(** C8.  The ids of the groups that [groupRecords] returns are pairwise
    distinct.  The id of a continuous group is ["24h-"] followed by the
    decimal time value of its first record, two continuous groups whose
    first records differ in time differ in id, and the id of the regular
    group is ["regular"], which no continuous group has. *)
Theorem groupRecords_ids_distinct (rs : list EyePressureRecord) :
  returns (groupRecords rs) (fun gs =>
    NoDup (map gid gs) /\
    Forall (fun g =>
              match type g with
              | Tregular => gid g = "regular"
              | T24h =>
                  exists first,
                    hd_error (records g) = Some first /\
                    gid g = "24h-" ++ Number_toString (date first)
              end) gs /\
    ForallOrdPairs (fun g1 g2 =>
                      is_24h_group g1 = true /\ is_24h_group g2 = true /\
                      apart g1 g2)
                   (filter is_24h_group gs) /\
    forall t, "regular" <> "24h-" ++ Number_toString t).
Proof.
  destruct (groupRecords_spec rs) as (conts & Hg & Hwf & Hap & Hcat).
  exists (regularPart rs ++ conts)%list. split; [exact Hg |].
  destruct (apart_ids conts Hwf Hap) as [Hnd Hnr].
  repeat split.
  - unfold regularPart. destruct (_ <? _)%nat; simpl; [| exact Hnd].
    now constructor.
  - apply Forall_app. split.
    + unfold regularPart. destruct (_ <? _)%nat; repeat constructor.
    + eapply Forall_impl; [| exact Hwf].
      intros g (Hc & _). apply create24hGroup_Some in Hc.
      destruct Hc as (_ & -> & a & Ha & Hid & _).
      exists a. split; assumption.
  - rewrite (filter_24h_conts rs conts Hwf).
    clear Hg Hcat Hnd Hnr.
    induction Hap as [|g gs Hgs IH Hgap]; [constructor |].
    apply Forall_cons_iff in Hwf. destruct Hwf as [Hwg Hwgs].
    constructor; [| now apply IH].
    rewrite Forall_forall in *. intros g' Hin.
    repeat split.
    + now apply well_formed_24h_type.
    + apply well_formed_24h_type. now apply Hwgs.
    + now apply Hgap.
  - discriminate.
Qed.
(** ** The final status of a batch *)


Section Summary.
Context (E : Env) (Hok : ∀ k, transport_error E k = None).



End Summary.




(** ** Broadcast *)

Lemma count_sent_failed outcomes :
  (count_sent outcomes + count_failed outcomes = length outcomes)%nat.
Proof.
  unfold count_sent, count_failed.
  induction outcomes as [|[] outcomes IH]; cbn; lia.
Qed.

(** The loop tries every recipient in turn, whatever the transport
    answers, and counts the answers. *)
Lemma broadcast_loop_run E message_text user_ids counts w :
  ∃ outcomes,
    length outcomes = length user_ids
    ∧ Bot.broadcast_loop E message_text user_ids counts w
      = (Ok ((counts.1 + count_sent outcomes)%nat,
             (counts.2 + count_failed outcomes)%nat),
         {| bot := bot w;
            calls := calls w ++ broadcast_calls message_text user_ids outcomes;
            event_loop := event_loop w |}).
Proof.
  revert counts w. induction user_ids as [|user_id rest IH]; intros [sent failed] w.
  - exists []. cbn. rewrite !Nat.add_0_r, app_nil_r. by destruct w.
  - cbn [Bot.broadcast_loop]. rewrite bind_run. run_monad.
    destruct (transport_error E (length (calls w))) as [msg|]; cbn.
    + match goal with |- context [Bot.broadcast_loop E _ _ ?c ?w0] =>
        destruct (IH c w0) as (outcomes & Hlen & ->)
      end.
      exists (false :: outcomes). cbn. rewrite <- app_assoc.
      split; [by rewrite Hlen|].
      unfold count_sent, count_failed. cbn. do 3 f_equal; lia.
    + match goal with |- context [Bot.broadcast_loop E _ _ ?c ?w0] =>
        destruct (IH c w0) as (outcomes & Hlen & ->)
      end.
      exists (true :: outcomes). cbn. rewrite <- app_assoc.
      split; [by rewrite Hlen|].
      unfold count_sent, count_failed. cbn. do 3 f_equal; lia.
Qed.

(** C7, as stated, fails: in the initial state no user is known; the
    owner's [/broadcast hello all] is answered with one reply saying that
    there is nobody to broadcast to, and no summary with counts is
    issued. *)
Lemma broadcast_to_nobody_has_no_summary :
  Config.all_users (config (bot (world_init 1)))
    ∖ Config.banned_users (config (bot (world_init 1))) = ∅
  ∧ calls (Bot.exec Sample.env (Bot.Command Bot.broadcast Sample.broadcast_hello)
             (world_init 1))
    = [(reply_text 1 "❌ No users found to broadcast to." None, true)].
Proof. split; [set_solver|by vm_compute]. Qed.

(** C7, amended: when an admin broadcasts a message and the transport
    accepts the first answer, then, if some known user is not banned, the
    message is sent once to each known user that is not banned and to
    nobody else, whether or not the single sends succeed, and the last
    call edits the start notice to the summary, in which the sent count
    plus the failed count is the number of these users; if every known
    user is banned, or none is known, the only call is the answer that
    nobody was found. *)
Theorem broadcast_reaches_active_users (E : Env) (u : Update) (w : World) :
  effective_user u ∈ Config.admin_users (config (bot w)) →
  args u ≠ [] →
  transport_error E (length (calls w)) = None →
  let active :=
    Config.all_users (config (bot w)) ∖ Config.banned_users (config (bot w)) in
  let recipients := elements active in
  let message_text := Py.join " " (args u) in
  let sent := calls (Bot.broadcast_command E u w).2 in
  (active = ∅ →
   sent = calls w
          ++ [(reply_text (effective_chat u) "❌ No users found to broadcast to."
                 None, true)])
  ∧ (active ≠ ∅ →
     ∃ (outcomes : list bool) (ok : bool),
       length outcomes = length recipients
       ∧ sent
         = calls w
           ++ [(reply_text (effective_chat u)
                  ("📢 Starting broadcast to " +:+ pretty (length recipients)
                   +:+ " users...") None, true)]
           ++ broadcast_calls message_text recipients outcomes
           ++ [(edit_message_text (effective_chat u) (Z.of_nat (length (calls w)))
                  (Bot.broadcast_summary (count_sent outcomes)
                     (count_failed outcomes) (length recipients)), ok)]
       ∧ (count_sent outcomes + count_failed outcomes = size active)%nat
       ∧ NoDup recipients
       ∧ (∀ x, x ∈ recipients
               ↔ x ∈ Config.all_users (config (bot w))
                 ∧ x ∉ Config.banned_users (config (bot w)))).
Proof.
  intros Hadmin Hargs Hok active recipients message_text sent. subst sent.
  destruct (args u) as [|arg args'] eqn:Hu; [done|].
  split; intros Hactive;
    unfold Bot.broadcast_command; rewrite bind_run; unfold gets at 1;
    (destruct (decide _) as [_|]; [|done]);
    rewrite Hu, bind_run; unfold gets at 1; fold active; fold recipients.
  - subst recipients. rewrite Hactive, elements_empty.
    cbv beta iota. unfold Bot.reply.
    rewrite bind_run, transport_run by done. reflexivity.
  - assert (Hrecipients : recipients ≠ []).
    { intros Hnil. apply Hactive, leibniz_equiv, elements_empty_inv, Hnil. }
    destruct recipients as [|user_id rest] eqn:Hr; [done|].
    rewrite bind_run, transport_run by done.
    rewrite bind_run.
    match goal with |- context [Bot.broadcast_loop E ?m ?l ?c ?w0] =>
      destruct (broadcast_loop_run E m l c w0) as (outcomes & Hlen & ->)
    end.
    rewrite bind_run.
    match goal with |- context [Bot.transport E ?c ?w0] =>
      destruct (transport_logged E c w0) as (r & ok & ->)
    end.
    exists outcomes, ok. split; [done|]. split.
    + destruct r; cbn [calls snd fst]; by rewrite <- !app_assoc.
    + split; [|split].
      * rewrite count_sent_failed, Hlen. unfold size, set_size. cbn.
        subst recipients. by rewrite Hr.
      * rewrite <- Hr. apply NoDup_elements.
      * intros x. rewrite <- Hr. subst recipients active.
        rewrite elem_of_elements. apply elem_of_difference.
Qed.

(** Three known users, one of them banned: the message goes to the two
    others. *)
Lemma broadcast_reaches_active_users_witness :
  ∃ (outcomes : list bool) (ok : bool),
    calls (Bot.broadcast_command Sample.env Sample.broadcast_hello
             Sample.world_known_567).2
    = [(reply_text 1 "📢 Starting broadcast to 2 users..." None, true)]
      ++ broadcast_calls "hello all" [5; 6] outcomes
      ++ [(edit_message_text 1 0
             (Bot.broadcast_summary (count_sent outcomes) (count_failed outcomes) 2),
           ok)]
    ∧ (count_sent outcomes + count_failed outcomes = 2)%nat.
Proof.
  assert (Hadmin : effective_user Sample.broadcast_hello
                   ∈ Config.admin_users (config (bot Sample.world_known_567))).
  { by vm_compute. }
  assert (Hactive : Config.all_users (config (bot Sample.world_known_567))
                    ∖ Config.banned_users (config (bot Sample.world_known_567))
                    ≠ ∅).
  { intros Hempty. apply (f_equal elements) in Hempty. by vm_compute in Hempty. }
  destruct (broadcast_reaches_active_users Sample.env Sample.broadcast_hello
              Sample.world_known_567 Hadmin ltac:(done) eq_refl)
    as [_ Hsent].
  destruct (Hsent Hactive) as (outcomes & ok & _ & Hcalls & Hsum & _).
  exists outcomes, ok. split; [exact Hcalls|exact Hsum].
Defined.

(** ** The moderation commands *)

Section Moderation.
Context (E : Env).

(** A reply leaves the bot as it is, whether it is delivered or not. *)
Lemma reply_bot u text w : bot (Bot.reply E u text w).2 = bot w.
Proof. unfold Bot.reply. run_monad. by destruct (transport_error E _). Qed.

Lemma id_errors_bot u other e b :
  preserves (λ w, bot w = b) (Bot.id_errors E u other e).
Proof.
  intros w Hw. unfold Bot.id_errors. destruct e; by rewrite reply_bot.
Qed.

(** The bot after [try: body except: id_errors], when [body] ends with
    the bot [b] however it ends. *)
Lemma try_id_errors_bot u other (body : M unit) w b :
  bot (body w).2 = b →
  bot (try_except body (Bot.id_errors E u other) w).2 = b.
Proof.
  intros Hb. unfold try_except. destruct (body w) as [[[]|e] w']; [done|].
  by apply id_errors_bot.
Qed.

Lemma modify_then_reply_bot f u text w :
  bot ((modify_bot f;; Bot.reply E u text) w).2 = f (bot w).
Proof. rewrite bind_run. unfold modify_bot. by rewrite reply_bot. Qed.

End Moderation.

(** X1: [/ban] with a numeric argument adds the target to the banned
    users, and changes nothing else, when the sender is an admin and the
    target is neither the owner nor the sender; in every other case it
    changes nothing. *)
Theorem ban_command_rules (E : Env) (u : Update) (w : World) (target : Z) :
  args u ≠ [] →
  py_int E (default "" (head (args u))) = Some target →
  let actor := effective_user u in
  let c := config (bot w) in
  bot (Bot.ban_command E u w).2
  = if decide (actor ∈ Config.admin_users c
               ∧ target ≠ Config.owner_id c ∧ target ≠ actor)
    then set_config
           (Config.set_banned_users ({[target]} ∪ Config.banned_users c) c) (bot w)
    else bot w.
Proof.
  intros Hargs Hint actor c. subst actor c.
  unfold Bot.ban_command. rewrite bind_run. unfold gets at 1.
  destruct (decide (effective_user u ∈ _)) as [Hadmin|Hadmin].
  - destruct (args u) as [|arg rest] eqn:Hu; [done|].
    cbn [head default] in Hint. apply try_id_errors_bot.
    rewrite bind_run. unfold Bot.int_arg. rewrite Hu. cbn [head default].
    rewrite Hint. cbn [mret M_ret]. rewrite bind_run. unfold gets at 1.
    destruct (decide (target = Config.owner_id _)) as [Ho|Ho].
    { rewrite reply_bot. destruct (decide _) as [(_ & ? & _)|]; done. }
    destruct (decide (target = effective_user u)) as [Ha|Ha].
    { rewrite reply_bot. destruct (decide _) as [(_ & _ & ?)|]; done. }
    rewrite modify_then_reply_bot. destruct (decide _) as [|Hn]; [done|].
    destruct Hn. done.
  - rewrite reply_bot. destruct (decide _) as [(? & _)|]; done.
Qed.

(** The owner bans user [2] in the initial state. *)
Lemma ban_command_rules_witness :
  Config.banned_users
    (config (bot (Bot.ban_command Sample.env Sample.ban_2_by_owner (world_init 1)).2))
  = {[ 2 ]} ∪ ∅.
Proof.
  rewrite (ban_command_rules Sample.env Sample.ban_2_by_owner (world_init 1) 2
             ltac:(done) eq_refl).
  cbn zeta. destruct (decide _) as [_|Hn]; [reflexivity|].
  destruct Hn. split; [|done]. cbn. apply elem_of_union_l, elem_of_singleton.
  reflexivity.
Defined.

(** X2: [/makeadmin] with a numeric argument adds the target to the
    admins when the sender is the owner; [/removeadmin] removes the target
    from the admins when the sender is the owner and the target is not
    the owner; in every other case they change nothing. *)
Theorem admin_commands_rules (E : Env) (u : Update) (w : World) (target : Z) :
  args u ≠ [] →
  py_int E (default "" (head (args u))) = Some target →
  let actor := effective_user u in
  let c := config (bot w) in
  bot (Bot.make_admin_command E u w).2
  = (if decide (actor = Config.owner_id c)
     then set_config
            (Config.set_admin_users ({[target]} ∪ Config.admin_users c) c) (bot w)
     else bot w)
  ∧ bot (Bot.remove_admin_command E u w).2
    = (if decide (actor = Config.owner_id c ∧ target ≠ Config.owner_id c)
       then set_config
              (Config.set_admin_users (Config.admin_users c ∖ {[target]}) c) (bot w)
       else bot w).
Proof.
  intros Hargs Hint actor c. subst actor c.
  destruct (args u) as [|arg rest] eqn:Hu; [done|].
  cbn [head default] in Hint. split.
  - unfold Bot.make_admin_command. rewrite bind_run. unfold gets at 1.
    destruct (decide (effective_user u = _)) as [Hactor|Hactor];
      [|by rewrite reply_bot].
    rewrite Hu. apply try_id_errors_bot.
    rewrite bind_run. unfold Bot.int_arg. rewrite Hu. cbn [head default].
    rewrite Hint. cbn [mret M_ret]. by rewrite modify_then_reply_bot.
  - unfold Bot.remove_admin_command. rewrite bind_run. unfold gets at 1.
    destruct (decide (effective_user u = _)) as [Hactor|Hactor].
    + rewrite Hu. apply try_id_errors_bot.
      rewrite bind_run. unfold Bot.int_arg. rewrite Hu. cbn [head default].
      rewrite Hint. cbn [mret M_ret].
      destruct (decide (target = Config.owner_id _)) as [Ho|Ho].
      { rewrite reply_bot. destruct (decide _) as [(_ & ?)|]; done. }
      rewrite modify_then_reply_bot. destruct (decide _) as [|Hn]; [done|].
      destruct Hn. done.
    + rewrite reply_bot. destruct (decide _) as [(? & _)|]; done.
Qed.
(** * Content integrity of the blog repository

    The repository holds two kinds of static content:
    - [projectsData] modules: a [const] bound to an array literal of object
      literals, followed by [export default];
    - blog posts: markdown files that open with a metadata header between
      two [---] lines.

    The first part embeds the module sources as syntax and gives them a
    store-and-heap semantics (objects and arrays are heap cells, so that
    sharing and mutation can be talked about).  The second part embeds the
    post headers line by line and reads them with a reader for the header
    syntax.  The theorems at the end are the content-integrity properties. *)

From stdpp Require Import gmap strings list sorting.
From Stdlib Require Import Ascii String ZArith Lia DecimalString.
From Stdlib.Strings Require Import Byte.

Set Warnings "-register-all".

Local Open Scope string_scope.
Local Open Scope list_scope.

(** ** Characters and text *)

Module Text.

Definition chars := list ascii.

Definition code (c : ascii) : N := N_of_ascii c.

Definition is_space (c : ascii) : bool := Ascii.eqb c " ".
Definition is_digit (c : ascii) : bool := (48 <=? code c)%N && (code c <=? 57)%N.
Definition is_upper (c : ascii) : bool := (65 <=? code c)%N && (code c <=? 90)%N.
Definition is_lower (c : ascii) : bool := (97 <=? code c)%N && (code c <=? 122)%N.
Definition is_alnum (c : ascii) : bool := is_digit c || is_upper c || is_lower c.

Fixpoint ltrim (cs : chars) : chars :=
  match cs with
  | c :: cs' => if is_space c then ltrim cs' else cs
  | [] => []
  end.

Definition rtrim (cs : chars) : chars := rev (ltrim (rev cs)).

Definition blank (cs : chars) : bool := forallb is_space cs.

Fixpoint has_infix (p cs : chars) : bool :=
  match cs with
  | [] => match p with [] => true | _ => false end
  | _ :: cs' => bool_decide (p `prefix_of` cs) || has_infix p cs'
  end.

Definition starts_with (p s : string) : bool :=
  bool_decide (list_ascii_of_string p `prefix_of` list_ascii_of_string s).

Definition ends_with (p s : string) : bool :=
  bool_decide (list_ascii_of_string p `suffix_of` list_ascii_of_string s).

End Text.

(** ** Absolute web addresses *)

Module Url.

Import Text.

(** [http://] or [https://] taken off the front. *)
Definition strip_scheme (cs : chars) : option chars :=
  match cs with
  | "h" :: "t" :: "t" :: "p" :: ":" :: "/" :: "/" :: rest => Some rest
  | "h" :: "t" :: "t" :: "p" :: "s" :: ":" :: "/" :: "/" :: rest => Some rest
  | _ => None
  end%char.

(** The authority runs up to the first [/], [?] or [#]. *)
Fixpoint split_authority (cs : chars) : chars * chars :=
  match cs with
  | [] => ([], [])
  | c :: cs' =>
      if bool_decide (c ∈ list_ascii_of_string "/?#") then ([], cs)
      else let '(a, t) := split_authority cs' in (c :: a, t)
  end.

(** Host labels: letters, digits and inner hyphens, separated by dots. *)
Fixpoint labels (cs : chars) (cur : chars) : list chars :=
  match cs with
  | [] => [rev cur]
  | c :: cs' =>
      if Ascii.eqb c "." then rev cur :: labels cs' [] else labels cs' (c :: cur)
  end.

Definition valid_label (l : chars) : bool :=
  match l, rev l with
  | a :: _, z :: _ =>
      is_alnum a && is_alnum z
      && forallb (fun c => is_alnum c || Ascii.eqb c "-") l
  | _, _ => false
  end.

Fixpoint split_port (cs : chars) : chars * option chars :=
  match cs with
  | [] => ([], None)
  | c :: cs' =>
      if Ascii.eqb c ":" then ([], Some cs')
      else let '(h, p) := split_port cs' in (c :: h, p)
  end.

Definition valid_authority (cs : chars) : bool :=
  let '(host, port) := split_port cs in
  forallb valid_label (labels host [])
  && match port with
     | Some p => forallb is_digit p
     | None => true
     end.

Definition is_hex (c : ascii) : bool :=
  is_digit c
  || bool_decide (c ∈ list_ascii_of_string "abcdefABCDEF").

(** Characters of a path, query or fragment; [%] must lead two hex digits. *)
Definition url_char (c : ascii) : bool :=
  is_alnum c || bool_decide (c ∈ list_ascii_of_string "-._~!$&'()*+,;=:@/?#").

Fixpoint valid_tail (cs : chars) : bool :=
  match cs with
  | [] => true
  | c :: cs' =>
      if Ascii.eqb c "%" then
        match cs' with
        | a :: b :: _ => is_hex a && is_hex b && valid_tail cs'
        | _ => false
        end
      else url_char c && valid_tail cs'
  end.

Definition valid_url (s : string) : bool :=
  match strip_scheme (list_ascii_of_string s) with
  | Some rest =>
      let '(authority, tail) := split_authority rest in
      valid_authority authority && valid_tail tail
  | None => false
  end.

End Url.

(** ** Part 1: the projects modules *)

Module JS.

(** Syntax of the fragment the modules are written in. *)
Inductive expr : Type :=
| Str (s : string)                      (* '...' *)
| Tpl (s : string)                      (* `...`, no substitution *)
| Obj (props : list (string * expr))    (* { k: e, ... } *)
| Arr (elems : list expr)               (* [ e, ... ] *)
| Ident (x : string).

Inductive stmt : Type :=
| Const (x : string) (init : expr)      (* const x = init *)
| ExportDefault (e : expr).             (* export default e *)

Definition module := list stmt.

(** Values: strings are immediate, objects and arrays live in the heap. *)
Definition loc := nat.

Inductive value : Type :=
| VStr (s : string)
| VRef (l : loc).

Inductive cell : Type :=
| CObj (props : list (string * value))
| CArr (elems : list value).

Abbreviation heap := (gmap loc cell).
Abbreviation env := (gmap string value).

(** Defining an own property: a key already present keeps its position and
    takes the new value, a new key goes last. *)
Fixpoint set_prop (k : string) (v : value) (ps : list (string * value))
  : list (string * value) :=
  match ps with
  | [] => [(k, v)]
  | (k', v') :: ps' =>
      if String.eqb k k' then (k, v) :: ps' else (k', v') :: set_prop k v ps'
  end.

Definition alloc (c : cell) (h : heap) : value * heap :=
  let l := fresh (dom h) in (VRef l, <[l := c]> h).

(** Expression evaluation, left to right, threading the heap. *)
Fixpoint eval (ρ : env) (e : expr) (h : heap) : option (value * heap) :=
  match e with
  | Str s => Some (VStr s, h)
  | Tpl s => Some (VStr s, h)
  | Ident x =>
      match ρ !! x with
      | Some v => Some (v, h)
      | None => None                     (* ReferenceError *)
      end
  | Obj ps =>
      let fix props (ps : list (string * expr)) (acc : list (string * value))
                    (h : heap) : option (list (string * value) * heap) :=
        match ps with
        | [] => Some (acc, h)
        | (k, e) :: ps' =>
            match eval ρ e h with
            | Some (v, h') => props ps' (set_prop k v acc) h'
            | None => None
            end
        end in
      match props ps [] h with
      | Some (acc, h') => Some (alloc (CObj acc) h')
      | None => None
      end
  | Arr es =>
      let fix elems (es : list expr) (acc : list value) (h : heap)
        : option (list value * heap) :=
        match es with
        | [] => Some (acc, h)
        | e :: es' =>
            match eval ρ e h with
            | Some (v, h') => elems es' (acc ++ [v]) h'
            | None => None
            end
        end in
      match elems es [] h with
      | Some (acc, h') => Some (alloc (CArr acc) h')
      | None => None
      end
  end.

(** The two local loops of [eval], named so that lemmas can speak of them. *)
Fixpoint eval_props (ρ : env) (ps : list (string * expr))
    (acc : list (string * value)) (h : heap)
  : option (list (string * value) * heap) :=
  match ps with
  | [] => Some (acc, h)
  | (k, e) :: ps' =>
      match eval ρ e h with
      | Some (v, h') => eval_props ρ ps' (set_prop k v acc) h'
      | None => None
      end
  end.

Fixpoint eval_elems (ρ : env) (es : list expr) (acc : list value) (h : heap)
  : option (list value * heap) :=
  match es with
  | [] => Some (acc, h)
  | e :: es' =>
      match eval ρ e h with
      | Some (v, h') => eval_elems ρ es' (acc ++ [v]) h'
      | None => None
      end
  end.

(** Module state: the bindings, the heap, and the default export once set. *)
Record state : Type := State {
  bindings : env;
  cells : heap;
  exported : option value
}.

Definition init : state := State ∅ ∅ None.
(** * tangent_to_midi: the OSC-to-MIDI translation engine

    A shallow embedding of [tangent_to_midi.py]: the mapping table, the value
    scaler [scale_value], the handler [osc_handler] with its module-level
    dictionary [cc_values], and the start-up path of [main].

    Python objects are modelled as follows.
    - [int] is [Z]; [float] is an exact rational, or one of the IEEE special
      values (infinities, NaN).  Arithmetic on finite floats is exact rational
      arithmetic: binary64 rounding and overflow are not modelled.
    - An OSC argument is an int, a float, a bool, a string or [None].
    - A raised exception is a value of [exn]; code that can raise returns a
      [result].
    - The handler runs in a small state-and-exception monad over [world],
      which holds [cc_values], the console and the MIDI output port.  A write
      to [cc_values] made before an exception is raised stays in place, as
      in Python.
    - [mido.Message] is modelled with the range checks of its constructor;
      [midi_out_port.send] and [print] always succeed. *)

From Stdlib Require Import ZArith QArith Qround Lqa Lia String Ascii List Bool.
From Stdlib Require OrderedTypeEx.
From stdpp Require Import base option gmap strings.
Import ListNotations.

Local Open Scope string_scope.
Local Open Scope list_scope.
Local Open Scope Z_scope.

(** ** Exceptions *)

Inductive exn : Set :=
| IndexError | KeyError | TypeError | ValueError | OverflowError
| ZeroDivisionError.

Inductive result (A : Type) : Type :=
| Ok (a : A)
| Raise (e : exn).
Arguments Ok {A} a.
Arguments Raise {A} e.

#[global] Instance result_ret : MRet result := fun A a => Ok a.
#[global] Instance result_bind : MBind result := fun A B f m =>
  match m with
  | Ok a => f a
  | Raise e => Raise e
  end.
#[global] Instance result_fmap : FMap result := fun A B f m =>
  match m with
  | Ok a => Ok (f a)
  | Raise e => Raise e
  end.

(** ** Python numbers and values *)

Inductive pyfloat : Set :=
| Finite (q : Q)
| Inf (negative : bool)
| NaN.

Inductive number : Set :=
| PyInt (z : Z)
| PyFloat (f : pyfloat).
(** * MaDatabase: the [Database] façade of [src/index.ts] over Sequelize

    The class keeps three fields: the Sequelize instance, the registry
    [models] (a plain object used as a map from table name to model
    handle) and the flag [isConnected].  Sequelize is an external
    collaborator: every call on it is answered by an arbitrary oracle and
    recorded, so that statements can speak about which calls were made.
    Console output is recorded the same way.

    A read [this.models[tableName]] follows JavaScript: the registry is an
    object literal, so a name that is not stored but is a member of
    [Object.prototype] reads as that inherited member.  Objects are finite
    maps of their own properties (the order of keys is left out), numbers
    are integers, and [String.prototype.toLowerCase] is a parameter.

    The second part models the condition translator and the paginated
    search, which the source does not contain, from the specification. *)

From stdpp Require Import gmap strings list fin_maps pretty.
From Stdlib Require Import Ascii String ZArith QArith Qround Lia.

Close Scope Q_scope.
....
TASK BRIEF: Search the entries above for the string "second". Copy each line in which it appears.

ANSWER AREA:
    sharing and mutation can be talked about).  The second part embeds the
    The second part models the condition translator and the paginated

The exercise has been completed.